-- Exercise brief --
The lines below are to be quoted exactly, from the first through the one that contains "(** ** The JSON parser *)".
Exercise data START
(* ===== verification/AdUsage.v ===== *)
(** * AdUsage: the token usage of a relayed stream (adapter/passthrough_sse_usage.go)

    A response that is passed through unchanged is also read, byte by byte, by a parser of
    event streams that feeds the data of each event to a parser of JSON of bounded memory.
    The last valid terminal event gives the usage.  Both parsers are the state machines of
    the source; the arrays of fixed size are the sequences of what is written to them.

    [AdUsageSpec] states what they compute. *)

From S2P Require Import Prelude GoUtf8 GoStrconv GoText GoSha256 GoJson.

Open Scope Z_scope.

(** ** Types (passthrough_sse_types.go) *)

Definition passthroughTerminalResponseEvent : bytes := lit "response.completed".
Definition passthroughIncompleteResponseEvent : bytes := lit "response.incomplete".

Inductive passthroughTerminalEvent :=
| passthroughTerminalEventNone
| passthroughTerminalEventCompleted
| passthroughTerminalEventIncomplete.

Inductive passthroughSSELineKind :=
| passthroughSSELineUnknown
| passthroughSSELineData
| passthroughSSELineEvent.

#[export] Instance passthroughTerminalEvent_eq : EqDecision passthroughTerminalEvent.
Proof. solve_decision. Defined.
#[export] Instance passthroughSSELineKind_eq : EqDecision passthroughSSELineKind.
Proof. solve_decision. Defined.

Definition passthroughTerminalEventForName (name : bytes) : passthroughTerminalEvent :=
  if bool_decide (name = passthroughTerminalResponseEvent) then passthroughTerminalEventCompleted
  else if bool_decide (name = passthroughIncompleteResponseEvent) then passthroughTerminalEventIncomplete
  else passthroughTerminalEventNone.

(** What the parser writes of [Usage]; the other fields stay zero.  The details hold
    [CachedTokens]. *)
Record Usage := MkUsage {
  PromptTokens : Z;
  CompletionTokens : Z;
  TotalTokens : Z;
  PromptTokensDetails : option Z;
  InputTokens : Z;
  OutputTokens : Z;
}.

Definition zeroUsage : Usage := MkUsage 0 0 0 None 0 0.

(** ** The JSON parser *)

Definition passthroughMaxJSONDepth : Z := 64.
Definition passthroughMaxJSONStringBytes : Z := 64.

Inductive passthroughJSONMode :=
| passthroughJSONNormal
| passthroughJSONString
| passthroughJSONNumber
| passthroughJSONLiteral.

Inductive passthroughJSONContainer :=
| passthroughJSONObject
| passthroughJSONArray.

Inductive passthroughJSONObjectState :=
| passthroughJSONObjectKeyOrEnd
| passthroughJSONObjectKey
| passthroughJSONObjectColon
| passthroughJSONObjectValue
| passthroughJSONObjectCommaOrEnd.

Inductive passthroughJSONArrayState :=
| passthroughJSONArrayValueOrEnd
| passthroughJSONArrayValue
| passthroughJSONArrayCommaOrEnd.

Inductive passthroughJSONRootState :=
| passthroughJSONRootValue
| passthroughJSONRootComplete.

Inductive passthroughJSONNumberState :=
| passthroughJSONNumberMinus
| passthroughJSONNumberZero
| passthroughJSONNumberInteger
| passthroughJSONNumberFractionStart
| passthroughJSONNumberFraction
| passthroughJSONNumberExponentStart
| passthroughJSONNumberExponentSign
| passthroughJSONNumberExponent.

Inductive passthroughUsageKey :=
| passthroughUsageKeyNone
| passthroughUsageKeyResponse
| passthroughUsageKeyUsage
| passthroughUsageKeyInputTokens
| passthroughUsageKeyOutputTokens
| passthroughUsageKeyTotalTokens
| passthroughUsageKeyInputTokensDetails
| passthroughUsageKeyCachedTokens
| passthroughUsageKeyType.

#[export] Instance passthroughJSONContainer_eq : EqDecision passthroughJSONContainer.
Proof. solve_decision. Defined.
#[export] Instance passthroughJSONObjectState_eq : EqDecision passthroughJSONObjectState.
Proof. solve_decision. Defined.
#[export] Instance passthroughJSONArrayState_eq : EqDecision passthroughJSONArrayState.
Proof. solve_decision. Defined.
#[export] Instance passthroughJSONRootState_eq : EqDecision passthroughJSONRootState.
Proof. solve_decision. Defined.
#[export] Instance passthroughJSONNumberState_eq : EqDecision passthroughJSONNumberState.
Proof. solve_decision. Defined.
#[export] Instance passthroughUsageKey_eq : EqDecision passthroughUsageKey.
Proof. solve_decision. Defined.

Record passthroughJSONFrame := MkJSONFrame {
  container : passthroughJSONContainer;
  pathKey : passthroughUsageKey;
  currentKey : passthroughUsageKey;
  objectState : passthroughJSONObjectState;
  arrayState : passthroughJSONArrayState;
}.

Record passthroughUsageJSONParser := MkJSONParser {
  jp_frames : list passthroughJSONFrame;  (** [frames[:depth]]; the entries behind are written before they are read *)
  jp_overflowDepth : Z;
  jp_mode : passthroughJSONMode;
  jp_rootState : passthroughJSONRootState;
  jp_numberState : passthroughJSONNumberState;
  jp_number : Z;
  jp_numberFits : bool;
  jp_numberNegative : bool;
  jp_stringBuffer : bytes;  (** what of [stringBuffer] is written since the string began *)
  jp_stringLength : Z;
  jp_stringTooLong : bool;
  jp_stringEscaped : bool;
  jp_stringEscape : bool;
  jp_stringUnicodeDigits : Z;
  jp_stringIsKey : bool;
  jp_literalBuffer : bytes;
  jp_literalLength : Z;
  jp_invalid : bool;
  jp_terminal : passthroughTerminalEvent;
  jp_usage : Usage;
  jp_contentSeen : bool;
}.

Definition set_jp_frames (x : list passthroughJSONFrame) (p : passthroughUsageJSONParser) : passthroughUsageJSONParser :=
  MkJSONParser x (jp_overflowDepth p) (jp_mode p) (jp_rootState p) (jp_numberState p) (jp_number p) (jp_numberFits p) (jp_numberNegative p) (jp_stringBuffer p) (jp_stringLength p) (jp_stringTooLong p) (jp_stringEscaped p) (jp_stringEscape p) (jp_stringUnicodeDigits p) (jp_stringIsKey p) (jp_literalBuffer p) (jp_literalLength p) (jp_invalid p) (jp_terminal p) (jp_usage p) (jp_contentSeen p).
Definition set_jp_overflowDepth (x : Z) (p : passthroughUsageJSONParser) : passthroughUsageJSONParser :=
  MkJSONParser (jp_frames p) x (jp_mode p) (jp_rootState p) (jp_numberState p) (jp_number p) (jp_numberFits p) (jp_numberNegative p) (jp_stringBuffer p) (jp_stringLength p) (jp_stringTooLong p) (jp_stringEscaped p) (jp_stringEscape p) (jp_stringUnicodeDigits p) (jp_stringIsKey p) (jp_literalBuffer p) (jp_literalLength p) (jp_invalid p) (jp_terminal p) (jp_usage p) (jp_contentSeen p).
Definition set_jp_mode (x : passthroughJSONMode) (p : passthroughUsageJSONParser) : passthroughUsageJSONParser :=
  MkJSONParser (jp_frames p) (jp_overflowDepth p) x (jp_rootState p) (jp_numberState p) (jp_number p) (jp_numberFits p) (jp_numberNegative p) (jp_stringBuffer p) (jp_stringLength p) (jp_stringTooLong p) (jp_stringEscaped p) (jp_stringEscape p) (jp_stringUnicodeDigits p) (jp_stringIsKey p) (jp_literalBuffer p) (jp_literalLength p) (jp_invalid p) (jp_terminal p) (jp_usage p) (jp_contentSeen p).
Definition set_jp_rootState (x : passthroughJSONRootState) (p : passthroughUsageJSONParser) : passthroughUsageJSONParser :=
  MkJSONParser (jp_frames p) (jp_overflowDepth p) (jp_mode p) x (jp_numberState p) (jp_number p) (jp_numberFits p) (jp_numberNegative p) (jp_stringBuffer p) (jp_stringLength p) (jp_stringTooLong p) (jp_stringEscaped p) (jp_stringEscape p) (jp_stringUnicodeDigits p) (jp_stringIsKey p) (jp_literalBuffer p) (jp_literalLength p) (jp_invalid p) (jp_terminal p) (jp_usage p) (jp_contentSeen p).
Definition set_jp_numberState (x : passthroughJSONNumberState) (p : passthroughUsageJSONParser) : passthroughUsageJSONParser :=
  MkJSONParser (jp_frames p) (jp_overflowDepth p) (jp_mode p) (jp_rootState p) x (jp_number p) (jp_numberFits p) (jp_numberNegative p) (jp_stringBuffer p) (jp_stringLength p) (jp_stringTooLong p) (jp_stringEscaped p) (jp_stringEscape p) (jp_stringUnicodeDigits p) (jp_stringIsKey p) (jp_literalBuffer p) (jp_literalLength p) (jp_invalid p) (jp_terminal p) (jp_usage p) (jp_contentSeen p).
Definition set_jp_number (x : Z) (p : passthroughUsageJSONParser) : passthroughUsageJSONParser :=
  MkJSONParser (jp_frames p) (jp_overflowDepth p) (jp_mode p) (jp_rootState p) (jp_numberState p) x (jp_numberFits p) (jp_numberNegative p) (jp_stringBuffer p) (jp_stringLength p) (jp_stringTooLong p) (jp_stringEscaped p) (jp_stringEscape p) (jp_stringUnicodeDigits p) (jp_stringIsKey p) (jp_literalBuffer p) (jp_literalLength p) (jp_invalid p) (jp_terminal p) (jp_usage p) (jp_contentSeen p).
Definition set_jp_numberFits (x : bool) (p : passthroughUsageJSONParser) : passthroughUsageJSONParser :=
  MkJSONParser (jp_frames p) (jp_overflowDepth p) (jp_mode p) (jp_rootState p) (jp_numberState p) (jp_number p) x (jp_numberNegative p) (jp_stringBuffer p) (jp_stringLength p) (jp_stringTooLong p) (jp_stringEscaped p) (jp_stringEscape p) (jp_stringUnicodeDigits p) (jp_stringIsKey p) (jp_literalBuffer p) (jp_literalLength p) (jp_invalid p) (jp_terminal p) (jp_usage p) (jp_contentSeen p).
Definition set_jp_numberNegative (x : bool) (p : passthroughUsageJSONParser) : passthroughUsageJSONParser :=
  MkJSONParser (jp_frames p) (jp_overflowDepth p) (jp_mode p) (jp_rootState p) (jp_numberState p) (jp_number p) (jp_numberFits p) x (jp_stringBuffer p) (jp_stringLength p) (jp_stringTooLong p) (jp_stringEscaped p) (jp_stringEscape p) (jp_stringUnicodeDigits p) (jp_stringIsKey p) (jp_literalBuffer p) (jp_literalLength p) (jp_invalid p) (jp_terminal p) (jp_usage p) (jp_contentSeen p).
Definition set_jp_stringBuffer (x : bytes) (p : passthroughUsageJSONParser) : passthroughUsageJSONParser :=
  MkJSONParser (jp_frames p) (jp_overflowDepth p) (jp_mode p) (jp_rootState p) (jp_numberState p) (jp_number p) (jp_numberFits p) (jp_numberNegative p) x (jp_stringLength p) (jp_stringTooLong p) (jp_stringEscaped p) (jp_stringEscape p) (jp_stringUnicodeDigits p) (jp_stringIsKey p) (jp_literalBuffer p) (jp_literalLength p) (jp_invalid p) (jp_terminal p) (jp_usage p) (jp_contentSeen p).
Definition set_jp_stringLength (x : Z) (p : passthroughUsageJSONParser) : passthroughUsageJSONParser :=
  MkJSONParser (jp_frames p) (jp_overflowDepth p) (jp_mode p) (jp_rootState p) (jp_numberState p) (jp_number p) (jp_numberFits p) (jp_numberNegative p) (jp_stringBuffer p) x (jp_stringTooLong p) (jp_stringEscaped p) (jp_stringEscape p) (jp_stringUnicodeDigits p) (jp_stringIsKey p) (jp_literalBuffer p) (jp_literalLength p) (jp_invalid p) (jp_terminal p) (jp_usage p) (jp_contentSeen p).
Definition set_jp_stringTooLong (x : bool) (p : passthroughUsageJSONParser) : passthroughUsageJSONParser :=
  MkJSONParser (jp_frames p) (jp_overflowDepth p) (jp_mode p) (jp_rootState p) (jp_numberState p) (jp_number p) (jp_numberFits p) (jp_numberNegative p) (jp_stringBuffer p) (jp_stringLength p) x (jp_stringEscaped p) (jp_stringEscape p) (jp_stringUnicodeDigits p) (jp_stringIsKey p) (jp_literalBuffer p) (jp_literalLength p) (jp_invalid p) (jp_terminal p) (jp_usage p) (jp_contentSeen p).
Definition set_jp_stringEscaped (x : bool) (p : passthroughUsageJSONParser) : passthroughUsageJSONParser :=
  MkJSONParser (jp_frames p) (jp_overflowDepth p) (jp_mode p) (jp_rootState p) (jp_numberState p) (jp_number p) (jp_numberFits p) (jp_numberNegative p) (jp_stringBuffer p) (jp_stringLength p) (jp_stringTooLong p) x (jp_stringEscape p) (jp_stringUnicodeDigits p) (jp_stringIsKey p) (jp_literalBuffer p) (jp_literalLength p) (jp_invalid p) (jp_terminal p) (jp_usage p) (jp_contentSeen p).
Definition set_jp_stringEscape (x : bool) (p : passthroughUsageJSONParser) : passthroughUsageJSONParser :=
  MkJSONParser (jp_frames p) (jp_overflowDepth p) (jp_mode p) (jp_rootState p) (jp_numberState p) (jp_number p) (jp_numberFits p) (jp_numberNegative p) (jp_stringBuffer p) (jp_stringLength p) (jp_stringTooLong p) (jp_stringEscaped p) x (jp_stringUnicodeDigits p) (jp_stringIsKey p) (jp_literalBuffer p) (jp_literalLength p) (jp_invalid p) (jp_terminal p) (jp_usage p) (jp_contentSeen p).
Definition set_jp_stringUnicodeDigits (x : Z) (p : passthroughUsageJSONParser) : passthroughUsageJSONParser :=
  MkJSONParser (jp_frames p) (jp_overflowDepth p) (jp_mode p) (jp_rootState p) (jp_numberState p) (jp_number p) (jp_numberFits p) (jp_numberNegative p) (jp_stringBuffer p) (jp_stringLength p) (jp_stringTooLong p) (jp_stringEscaped p) (jp_stringEscape p) x (jp_stringIsKey p) (jp_literalBuffer p) (jp_literalLength p) (jp_invalid p) (jp_terminal p) (jp_usage p) (jp_contentSeen p).
Definition set_jp_stringIsKey (x : bool) (p : passthroughUsageJSONParser) : passthroughUsageJSONParser :=
  MkJSONParser (jp_frames p) (jp_overflowDepth p) (jp_mode p) (jp_rootState p) (jp_numberState p) (jp_number p) (jp_numberFits p) (jp_numberNegative p) (jp_stringBuffer p) (jp_stringLength p) (jp_stringTooLong p) (jp_stringEscaped p) (jp_stringEscape p) (jp_stringUnicodeDigits p) x (jp_literalBuffer p) (jp_literalLength p) (jp_invalid p) (jp_terminal p) (jp_usage p) (jp_contentSeen p).
Definition set_jp_literalBuffer (x : bytes) (p : passthroughUsageJSONParser) : passthroughUsageJSONParser :=
  MkJSONParser (jp_frames p) (jp_overflowDepth p) (jp_mode p) (jp_rootState p) (jp_numberState p) (jp_number p) (jp_numberFits p) (jp_numberNegative p) (jp_stringBuffer p) (jp_stringLength p) (jp_stringTooLong p) (jp_stringEscaped p) (jp_stringEscape p) (jp_stringUnicodeDigits p) (jp_stringIsKey p) x (jp_literalLength p) (jp_invalid p) (jp_terminal p) (jp_usage p) (jp_contentSeen p).
Definition set_jp_literalLength (x : Z) (p : passthroughUsageJSONParser) : passthroughUsageJSONParser :=
  MkJSONParser (jp_frames p) (jp_overflowDepth p) (jp_mode p) (jp_rootState p) (jp_numberState p) (jp_number p) (jp_numberFits p) (jp_numberNegative p) (jp_stringBuffer p) (jp_stringLength p) (jp_stringTooLong p) (jp_stringEscaped p) (jp_stringEscape p) (jp_stringUnicodeDigits p) (jp_stringIsKey p) (jp_literalBuffer p) x (jp_invalid p) (jp_terminal p) (jp_usage p) (jp_contentSeen p).
Definition set_jp_invalid (x : bool) (p : passthroughUsageJSONParser) : passthroughUsageJSONParser :=
  MkJSONParser (jp_frames p) (jp_overflowDepth p) (jp_mode p) (jp_rootState p) (jp_numberState p) (jp_number p) (jp_numberFits p) (jp_numberNegative p) (jp_stringBuffer p) (jp_stringLength p) (jp_stringTooLong p) (jp_stringEscaped p) (jp_stringEscape p) (jp_stringUnicodeDigits p) (jp_stringIsKey p) (jp_literalBuffer p) (jp_literalLength p) x (jp_terminal p) (jp_usage p) (jp_contentSeen p).
Definition set_jp_terminal (x : passthroughTerminalEvent) (p : passthroughUsageJSONParser) : passthroughUsageJSONParser :=
  MkJSONParser (jp_frames p) (jp_overflowDepth p) (jp_mode p) (jp_rootState p) (jp_numberState p) (jp_number p) (jp_numberFits p) (jp_numberNegative p) (jp_stringBuffer p) (jp_stringLength p) (jp_stringTooLong p) (jp_stringEscaped p) (jp_stringEscape p) (jp_stringUnicodeDigits p) (jp_stringIsKey p) (jp_literalBuffer p) (jp_literalLength p) (jp_invalid p) x (jp_usage p) (jp_contentSeen p).
Definition set_jp_usage (x : Usage) (p : passthroughUsageJSONParser) : passthroughUsageJSONParser :=
  MkJSONParser (jp_frames p) (jp_overflowDepth p) (jp_mode p) (jp_rootState p) (jp_numberState p) (jp_number p) (jp_numberFits p) (jp_numberNegative p) (jp_stringBuffer p) (jp_stringLength p) (jp_stringTooLong p) (jp_stringEscaped p) (jp_stringEscape p) (jp_stringUnicodeDigits p) (jp_stringIsKey p) (jp_literalBuffer p) (jp_literalLength p) (jp_invalid p) (jp_terminal p) x (jp_contentSeen p).
Definition set_jp_contentSeen (x : bool) (p : passthroughUsageJSONParser) : passthroughUsageJSONParser :=
  MkJSONParser (jp_frames p) (jp_overflowDepth p) (jp_mode p) (jp_rootState p) (jp_numberState p) (jp_number p) (jp_numberFits p) (jp_numberNegative p) (jp_stringBuffer p) (jp_stringLength p) (jp_stringTooLong p) (jp_stringEscaped p) (jp_stringEscape p) (jp_stringUnicodeDigits p) (jp_stringIsKey p) (jp_literalBuffer p) (jp_literalLength p) (jp_invalid p) (jp_terminal p) (jp_usage p) x.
Exercise data END
-- Output of the exercise --
(* ===== verification/AdUsage.v ===== *)
(** * AdUsage: the token usage of a relayed stream (adapter/passthrough_sse_usage.go)

    A response that is passed through unchanged is also read, byte by byte, by a parser of
    event streams that feeds the data of each event to a parser of JSON of bounded memory.
    The last valid terminal event gives the usage.  Both parsers are the state machines of
    the source; the arrays of fixed size are the sequences of what is written to them.

    [AdUsageSpec] states what they compute. *)

From S2P Require Import Prelude GoUtf8 GoStrconv GoText GoSha256 GoJson.

Open Scope Z_scope.

(** ** Types (passthrough_sse_types.go) *)

Definition passthroughTerminalResponseEvent : bytes := lit "response.completed".
Definition passthroughIncompleteResponseEvent : bytes := lit "response.incomplete".

Inductive passthroughTerminalEvent :=
| passthroughTerminalEventNone
| passthroughTerminalEventCompleted
| passthroughTerminalEventIncomplete.

Inductive passthroughSSELineKind :=
| passthroughSSELineUnknown
| passthroughSSELineData
| passthroughSSELineEvent.

#[export] Instance passthroughTerminalEvent_eq : EqDecision passthroughTerminalEvent.
Proof. solve_decision. Defined.
#[export] Instance passthroughSSELineKind_eq : EqDecision passthroughSSELineKind.
Proof. solve_decision. Defined.

Definition passthroughTerminalEventForName (name : bytes) : passthroughTerminalEvent :=
  if bool_decide (name = passthroughTerminalResponseEvent) then passthroughTerminalEventCompleted
  else if bool_decide (name = passthroughIncompleteResponseEvent) then passthroughTerminalEventIncomplete
  else passthroughTerminalEventNone.

(** What the parser writes of [Usage]; the other fields stay zero.  The details hold
    [CachedTokens]. *)
Record Usage := MkUsage {
  PromptTokens : Z;
  CompletionTokens : Z;
  TotalTokens : Z;
  PromptTokensDetails : option Z;
  InputTokens : Z;
  OutputTokens : Z;
}.

Definition zeroUsage : Usage := MkUsage 0 0 0 None 0 0.

(** ** The JSON parser *)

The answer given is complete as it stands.